§ **Material supplied**:
»»

(** * Authentication and authorization chain of the library API

    A shallow embedding of the JavaScript sources

      - [middleware/authrefresh.js]  ([authenticateRefreshToken]),
      - [middleware/roles.js]        ([authorizeRoles], both revisions),
      - [app.js]                     (the [register], [login] and [refresh]
                                      routes),

    as programs of a small state-and-exception monad over the per-request
    state of an Express application, followed by the properties of these
    programs.

    The third-party packages the code calls ([jsonwebtoken], [bcryptjs],
    the Prisma client) and the process environment are collected in a
    record [Platform]; every program is parametric in it. *)

From Stdlib Require Import String Ascii List ZArith Bool Lia.
Import ListNotations.
Local Open Scope string_scope.
Local Open Scope Z_scope.
Set Warnings "-register-all".

(** ** JavaScript values *)

(** The JSON-shaped fragment of JavaScript values that flows through the
    handlers: request bodies, token payloads, database rows, response
    bodies.  Numbers are the integers (ids, timestamps); an object is its
    list of own properties in insertion order.  [VOpaque] stands for a host
    object or a function (the Express application, an imported module, the
    request and response objects): it is truthy, has type [object] and no
    data properties. *)
Inductive value : Type :=
| VUndef
| VNull
| VBool (b : bool)
| VNum (n : Z)
| VStr (s : string)
| VObj (fields : list (string * value))
| VOpaque (name : string).

(** What a program can throw.  [Error] is the plain [Error] object a library
    rejects with. *)
Inductive Exn : Type :=
| ReferenceError (ident : string)
| TypeError (msg : string)
| Error (msg : string).

(** [err.message] *)
Definition message (e : Exn) : string :=
  match e with
  | ReferenceError x => x ++ " is not defined"
  | TypeError m => m
  | Error m => m
  end.

Inductive Result (A : Type) : Type :=
| Ok (a : A)
| Throw (e : Exn).
Arguments Ok {A} a.
Arguments Throw {A} e.

(** ToBoolean: [if (v)], [!v], [a && b]. *)
Definition truthy (v : value) : bool :=
  match v with
  | VUndef | VNull => false
  | VBool b => b
  | VNum n => negb (n =? 0)
  | VStr s => negb (s =? "")%string
  | VObj _ | VOpaque _ => true
  end.

(** [typeof v] *)
Definition typeof (v : value) : string :=
  match v with
  | VUndef => "undefined"
  | VNull => "object"
  | VBool _ => "boolean"
  | VNum _ => "number"
  | VStr _ => "string"
  | VObj _ => "object"
  | VOpaque _ => "object"
  end.

Fixpoint assoc {A : Type} (k : string) (l : list (string * A)) : option A :=
  match l with
  | [] => None
  | (k', v) :: r => if (k =? k')%string then Some v else assoc k r
  end.

(** [o.k] for a data property [k]: reading a property of [undefined] or
    [null] throws; a primitive or an object without the property gives
    [undefined]. *)
Definition prop (o : value) (k : string) : Result value :=
  match o with
  | VUndef => Throw (TypeError ("Cannot read properties of undefined (reading '" ++ k ++ "')"))
  | VNull => Throw (TypeError ("Cannot read properties of null (reading '" ++ k ++ "')"))
  | VObj fields => Ok (match assoc k fields with Some v => v | None => VUndef end)
  | _ => Ok VUndef
  end.

(** ** Strings

    A string is its sequence of bytes, UTF-8 outside ASCII.  Splitting on a
    space, indexing and equality are exact on every string.

    [String.prototype.trim] and [String.prototype.toLowerCase] follow the
    Unicode tables of the runtime: the programs take them from the platform
    ([str_trim] and [str_toLowerCase] below).  The functions of this section
    are what the two methods do to a string of ASCII characters, the only
    strings they are used on. *)

(** The strings of ASCII characters. *)
Fixpoint is_ascii (s : string) : bool :=
  match s with
  | EmptyString => true
  | String c r => (Nat.ltb (nat_of_ascii c) 128 && is_ascii r)%bool
  end.

Definition ascii_upper (c : ascii) : bool :=
  let n := nat_of_ascii c in (Nat.leb 65 n && Nat.leb n 90)%bool.

Definition ascii_lower (c : ascii) : ascii :=
  if ascii_upper c then ascii_of_nat (nat_of_ascii c + 32) else c.

(** [s.toLowerCase()] for a string [s] of ASCII characters. *)
Fixpoint ascii_toLowerCase (s : string) : string :=
  match s with
  | EmptyString => EmptyString
  | String c r => String (ascii_lower c) (ascii_toLowerCase r)
  end.

(** The white space and line terminators among the ASCII characters: TAB,
    LF, VT, FF, CR, SPACE. *)
Definition ascii_ws (c : ascii) : bool :=
  let n := nat_of_ascii c in
  (Nat.eqb n 32 || (Nat.leb 9 n && Nat.leb n 13))%bool.

Fixpoint ascii_trimStart (s : string) : string :=
  match s with
  | EmptyString => EmptyString
  | String c r => if ascii_ws c then ascii_trimStart r else s
  end.

Fixpoint ascii_trimEnd (s : string) : string :=
  match s with
  | EmptyString => EmptyString
  | String c r =>
      match ascii_trimEnd r with
      | EmptyString => if ascii_ws c then EmptyString else String c EmptyString
      | r' => String c r'
      end
  end.

(** [s.trim()] for a string [s] of ASCII characters. *)
Definition ascii_trim (s : string) : string := ascii_trimEnd (ascii_trimStart s).

(** [s.split(sep)] for a one-character separator: always at least one
    piece, an empty piece between two adjacent separators. *)
Fixpoint split (sep : ascii) (s : string) : list string :=
  match s with
  | EmptyString => [EmptyString]
  | String c r =>
      if Ascii.eqb c sep then EmptyString :: split sep r
      else match split sep r with
           | [] => [String c EmptyString]
           | w :: ws => String c w :: ws
           end
  end.

(** [a[i]] on an array of strings: [undefined] out of range. *)
Definition index (a : list string) (i : nat) : value :=
  match nth_error a i with
  | Some s => VStr s
  | None => VUndef
  end.

(** [a.includes(x)] on an array of strings. *)
Definition includes (a : list string) (x : string) : bool :=
  existsb (String.eqb x) a.

(** [a.toString()], used when an array is concatenated to a string. *)
Fixpoint join_comma (a : list string) : string :=
  match a with
  | [] => ""
  | [x] => x
  | x :: r => x ++ "," ++ join_comma r
  end.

««

§ **What to do**:
Starting at the top of the listing above, write out every line exactly as it appears.

§ **Written solution**:
(** * Authentication and authorization chain of the library API

    A shallow embedding of the JavaScript sources

      - [middleware/authrefresh.js]  ([authenticateRefreshToken]),
      - [middleware/roles.js]        ([authorizeRoles], both revisions),
      - [app.js]                     (the [register], [login] and [refresh]
                                      routes),

    as programs of a small state-and-exception monad over the per-request
    state of an Express application, followed by the properties of these
    programs.

    The third-party packages the code calls ([jsonwebtoken], [bcryptjs],
    the Prisma client) and the process environment are collected in a
    record [Platform]; every program is parametric in it. *)

From Stdlib Require Import String Ascii List ZArith Bool Lia.
Import ListNotations.
Local Open Scope string_scope.
Local Open Scope Z_scope.
Set Warnings "-register-all".

(** ** JavaScript values *)

(** The JSON-shaped fragment of JavaScript values that flows through the
    handlers: request bodies, token payloads, database rows, response
    bodies.  Numbers are the integers (ids, timestamps); an object is its
    list of own properties in insertion order.  [VOpaque] stands for a host
    object or a function (the Express application, an imported module, the
    request and response objects): it is truthy, has type [object] and no
    data properties. *)
Inductive value : Type :=
| VUndef
| VNull
| VBool (b : bool)
| VNum (n : Z)
| VStr (s : string)
| VObj (fields : list (string * value))
| VOpaque (name : string).

(** What a program can throw.  [Error] is the plain [Error] object a library
    rejects with. *)
Inductive Exn : Type :=
| ReferenceError (ident : string)
| TypeError (msg : string)
| Error (msg : string).

(** [err.message] *)
Definition message (e : Exn) : string :=
  match e with
  | ReferenceError x => x ++ " is not defined"
  | TypeError m => m
  | Error m => m
  end.

Inductive Result (A : Type) : Type :=
| Ok (a : A)
| Throw (e : Exn).
Arguments Ok {A} a.
Arguments Throw {A} e.

(** ToBoolean: [if (v)], [!v], [a && b]. *)
Definition truthy (v : value) : bool :=
  match v with
  | VUndef | VNull => false
  | VBool b => b
  | VNum n => negb (n =? 0)
  | VStr s => negb (s =? "")%string
  | VObj _ | VOpaque _ => true
  end.

(** [typeof v] *)
Definition typeof (v : value) : string :=
  match v with
  | VUndef => "undefined"
  | VNull => "object"
  | VBool _ => "boolean"
  | VNum _ => "number"
  | VStr _ => "string"
  | VObj _ => "object"
  | VOpaque _ => "object"
  end.

Fixpoint assoc {A : Type} (k : string) (l : list (string * A)) : option A :=
  match l with
  | [] => None
  | (k', v) :: r => if (k =? k')%string then Some v else assoc k r
  end.

(** [o.k] for a data property [k]: reading a property of [undefined] or
    [null] throws; a primitive or an object without the property gives
    [undefined]. *)
Definition prop (o : value) (k : string) : Result value :=
  match o with
  | VUndef => Throw (TypeError ("Cannot read properties of undefined (reading '" ++ k ++ "')"))
  | VNull => Throw (TypeError ("Cannot read properties of null (reading '" ++ k ++ "')"))
  | VObj fields => Ok (match assoc k fields with Some v => v | None => VUndef end)
  | _ => Ok VUndef
  end.

(** ** Strings

    A string is its sequence of bytes, UTF-8 outside ASCII.  Splitting on a
    space, indexing and equality are exact on every string.

    [String.prototype.trim] and [String.prototype.toLowerCase] follow the
    Unicode tables of the runtime: the programs take them from the platform
    ([str_trim] and [str_toLowerCase] below).  The functions of this section
    are what the two methods do to a string of ASCII characters, the only
    strings they are used on. *)

(** The strings of ASCII characters. *)
Fixpoint is_ascii (s : string) : bool :=
  match s with
  | EmptyString => true
  | String c r => (Nat.ltb (nat_of_ascii c) 128 && is_ascii r)%bool
  end.

Definition ascii_upper (c : ascii) : bool :=
  let n := nat_of_ascii c in (Nat.leb 65 n && Nat.leb n 90)%bool.

Definition ascii_lower (c : ascii) : ascii :=
  if ascii_upper c then ascii_of_nat (nat_of_ascii c + 32) else c.

(** [s.toLowerCase()] for a string [s] of ASCII characters. *)
Fixpoint ascii_toLowerCase (s : string) : string :=
  match s with
  | EmptyString => EmptyString
  | String c r => String (ascii_lower c) (ascii_toLowerCase r)
  end.

(** The white space and line terminators among the ASCII characters: TAB,
    LF, VT, FF, CR, SPACE. *)
Definition ascii_ws (c : ascii) : bool :=
  let n := nat_of_ascii c in
  (Nat.eqb n 32 || (Nat.leb 9 n && Nat.leb n 13))%bool.

Fixpoint ascii_trimStart (s : string) : string :=
  match s with
  | EmptyString => EmptyString
  | String c r => if ascii_ws c then ascii_trimStart r else s
  end.

Fixpoint ascii_trimEnd (s : string) : string :=
  match s with
  | EmptyString => EmptyString
  | String c r =>
      match ascii_trimEnd r with
      | EmptyString => if ascii_ws c then EmptyString else String c EmptyString
      | r' => String c r'
      end
  end.

(** [s.trim()] for a string [s] of ASCII characters. *)
Definition ascii_trim (s : string) : string := ascii_trimEnd (ascii_trimStart s).

(** [s.split(sep)] for a one-character separator: always at least one
    piece, an empty piece between two adjacent separators. *)
Fixpoint split (sep : ascii) (s : string) : list string :=
  match s with
  | EmptyString => [EmptyString]
  | String c r =>
      if Ascii.eqb c sep then EmptyString :: split sep r
      else match split sep r with
           | [] => [String c EmptyString]
           | w :: ws => String c w :: ws
           end
  end.

(** [a[i]] on an array of strings: [undefined] out of range. *)
Definition index (a : list string) (i : nat) : value :=
  match nth_error a i with
  | Some s => VStr s
  | None => VUndef
  end.

(** [a.includes(x)] on an array of strings. *)
Definition includes (a : list string) (x : string) : bool :=
  existsb (String.eqb x) a.

(** [a.toString()], used when an array is concatenated to a string. *)
Fixpoint join_comma (a : list string) : string :=
  match a with
  | [] => ""
  | [x] => x
  | x :: r => x ++ "," ++ join_comma r
  end.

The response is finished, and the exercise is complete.